### What you are asked to do
Go over the entries below line by line, copying each one that contains the word "match".

### Given data

(** [element] is what the engine does synchronously inside
    [renderToReadableStream] (or [renderToStaticNodeStream(...).read()]);
    [env] is what happens afterwards. *)
Module Part000Collector.
Definition getDataFromTree `{JSON} (isReact18 isStreaming : bool)
    (element : list Event) (timeout : option Z)
    (env : list AsyncEvent) (w : World) : Outcome :=
  if negb (isServer w) then Returned None w
  else
    let rev := Part000Tsx isReact18 in
    let w0 := exec rev element (freshScope w) in
    let len := size (the_promiseMap w0) in
    collectLoop rev isStreaming (S (length env)) (timerArmed timeout) len env w0.
End Part000Collector.

Module IndexCollector.
Definition getDataFromTree `{JSON} (isStreaming : bool)
    (element : list Event) (env : list AsyncEvent) (w : World) : Outcome :=
  if negb (isServer w) then Returned None w
  else
    let w0 := exec IndexTsx element (freshScope w) in
    let len := size (the_promiseMap w0) in
    collectLoopAll IndexTsx isStreaming (S (length env)) len env w0.
End IndexCollector.

(** ** Views of a world used in the statements *)

(** The part of a world that only [load], [loadDispatch] and
    [setSuspenseTreeContext] can change. *)
Definition observables (w : World) :=
  (isServer w, document w, cacheSrcMap w, the_promiseMap w, loaderCalls w).

(** A view of the mounted coordinators: one component of each. *)
Definition view {A} (g : Coordinator → A) (w : World) : list A :=
  map g (coordinators w).

(** A component that assignments to the [property] object leave alone. *)
Class PropertyBlind {A} (g : Coordinator → A) :=
  property_blind : ∀ f co, g (set_property f co) = g co.

(** The props of a coordinator: fixed at mount. *)
Definition propsOf (co : Coordinator) : string * jsval * SuspenseType :=
  (name co, defaultValue co, type co).

Global Instance propsOf_blind : PropertyBlind propsOf.
Proof. by intros f []. Qed.

Abbreviation props := (view propsOf).

(** Where [load] takes its promise from, in the order the code tries:
    the promise registered in [promiseMap] (server only), the element with
    id [idName] (client only), the loader. *)
Inductive LoadPath :=
  | FromPending (p : nat)
  | FromMarker (innerHTML : string)
  | FromLoader.

Definition loadPath (w : World) (co : Coordinator) : LoadPath :=
  match (if isServer w then the_promiseMap w !! name co ≫= entry_promise else None) with
  | Some p => FromPending p
  | None =>
      match (if isServer w then None else document w !! idName (name co)) with
      | Some innerHTML => FromMarker innerHTML
      | None => FromLoader
      end
  end.

(** The loader invocations made for the name [nm]. *)
Definition callsFor (w : World) (nm : string) : list LoaderCall :=
  List.filter (λ call, bool_decide (call_name call = nm)) (loaderCalls w).

Definition isDispatch (ev : Event) : bool :=
  match ev with Dispatch _ _ => true | _ => false end.

(** The de-duplication invariant of a server scope: a name has at most one
    loader invocation, and a name that has one has a promise registered. *)
Definition deduplicated (w : World) : Prop :=
  ∀ nm,
    length (callsFor w nm) ≤ 1
    ∧ (callsFor w nm ≠ [] →
       ∃ e p, the_promiseMap w !! nm = Some e ∧ entry_promise e = Some p).



(** The [<script>] element that [SuspenseWapper] renders when
    [isRequestData] holds. *)
Definition dataMarker `{JSON} (co : Coordinator) : string * string :=
  (idName (name co), JSON_stringify (value_object (value (property co)))).


(** The two hook states that decide whether a mounted wrapper can still
    emit: [isVisible] and the wrapper's [isRequestData]. *)
Definition latchOf (co : Coordinator) : bool * option bool :=
  (isVisible co, isRequestData co).

Global Instance latchOf_blind : PropertyBlind latchOf.
Proof. by intros f []. Qed.








(** ** The rest of the two files *)

(** [setSuspenseTreeContext] and [getDataFromTree] of a revision;
    [src/index.tsx] has no [timeout]. *)
Definition setSuspenseTreeContext (rev : Revision)
    (context : option SuspenseTreeContextType) (w : World) : World :=
  match rev with
  | IndexTsx => Index.setSuspenseTreeContext context w
  | Part000Tsx _ => Part000.setSuspenseTreeContext context w
  end.

Definition getDataFromTree `{JSON} (rev : Revision) (isStreaming : bool)
    (element : list Event) (timeout : option Z)
    (env : list AsyncEvent) (w : World) : Outcome :=
  match rev with
  | IndexTsx => IndexCollector.getDataFromTree isStreaming element env w
  | Part000Tsx isReact18 =>
      Part000Collector.getDataFromTree isReact18 isStreaming element timeout env w
  end.

(** The value of [SuspenseDataContext.Provider], [{ value, dispatch }]:
    [dispatch] is the [loadDispatch] of a coordinator, named here by the
    coordinator's index.  In the revision whose [children] may be a
    function, these are also the two arguments of [children(value,
    dispatch)]. *)
Record SuspenseData := mkData {
  data_value : jsval;
  data_dispatch : nat;
}.

Section Children.
Context `{JSON}.
Variable rev : Revision.

(** [useContext(SuspenseDataContext)] in a child of coordinator [c] during
    the evaluation of [c]: the provider is part of the output only when
    [SuspenseWapper] returns its children. *)
Definition providedContext (c : nat) (w : World) : option SuspenseData :=
  match render rev c w with
  | Some (Content _, w') =>
      co ← coordinators w' !! c; Some (mkData (value (property co)) c)
  | _ => None
  end.

(** [useSuspenseData()] and [useSuspenseDispatch()]; without a provider
    [useContext] gives [undefined] and reading its property throws
    ([None]). *)
Definition useSuspenseData (c : nat) (w : World) : option jsval :=
  data_value <$> providedContext c w.

Definition useSuspenseDispatch (c : nat) (w : World) : option nat :=
  data_dispatch <$> providedContext c w.
End Children.

(** ** Further views used in the statements *)

Global Instance isCSRFallback_blind : PropertyBlind isCSRFallback.
Proof. by intros f []. Qed.

(** The loader invocations made by coordinator [c]. *)
Definition callsBy (w : World) (c : nat) : list LoaderCall :=
  List.filter (λ call, bool_decide (call_coordinator call = c)) (loaderCalls w).

(** The record of coordinator [c] is initialized. *)
Definition initialized (w : World) (c : nat) : Prop :=
  ∃ co, coordinators w !! c = Some co ∧ isInit (property co) = true.

(** Every event but the reload of coordinator [c]. *)
Definition reloads_other (c : nat) (ev : Event) : Prop :=
  match ev with
  | Dispatch c' _ => c' ≠ c
  | _ => True
  end.

(** A promise registered in the Pending-Load Table. *)
Definition registered (w : World) (p : nat) : Prop :=
  ∃ nm e, the_promiseMap w !! nm = Some e ∧ entry_promise e = Some p.

(** The promises that something may still reject: those that a loader call
    returned, and those derived by a [then] whose reaction has not run. *)
Definition exposed (w : World) (d : nat) : Prop :=
  d ∈ map call_promise (loaderCalls w)
  ∨ (∃ i cell r, promises w !! i = Some cell ∧ r ∈ reactions cell ∧ derived r = d)
  ∨ (∃ j, j ∈ microtasks w ∧ derived (job_reaction j) = d).

(** Every exposed promise is allocated. *)
Definition bounded (w : World) : Prop :=
  ∀ d, exposed w d → d < length (promises w).

(** An allocated promise that is fulfilled, or pending and not exposed. *)
Definition unrejectable (w : World) (p : nat) : Prop :=
  p < length (promises w)
  ∧ ((∃ v, promiseState w p = Some (Fulfilled v))
     ∨ (promiseState w p = Some Pending ∧ ¬ exposed w p)).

### Solution
  match (if isServer w then the_promiseMap w !! name co ≫= entry_promise else None) with
      match (if isServer w then None else document w !! idName (name co)) with
  match ev with Dispatch _ _ => true | _ => false end.
  match rev with
  match rev with
  match render rev c w with
  match ev with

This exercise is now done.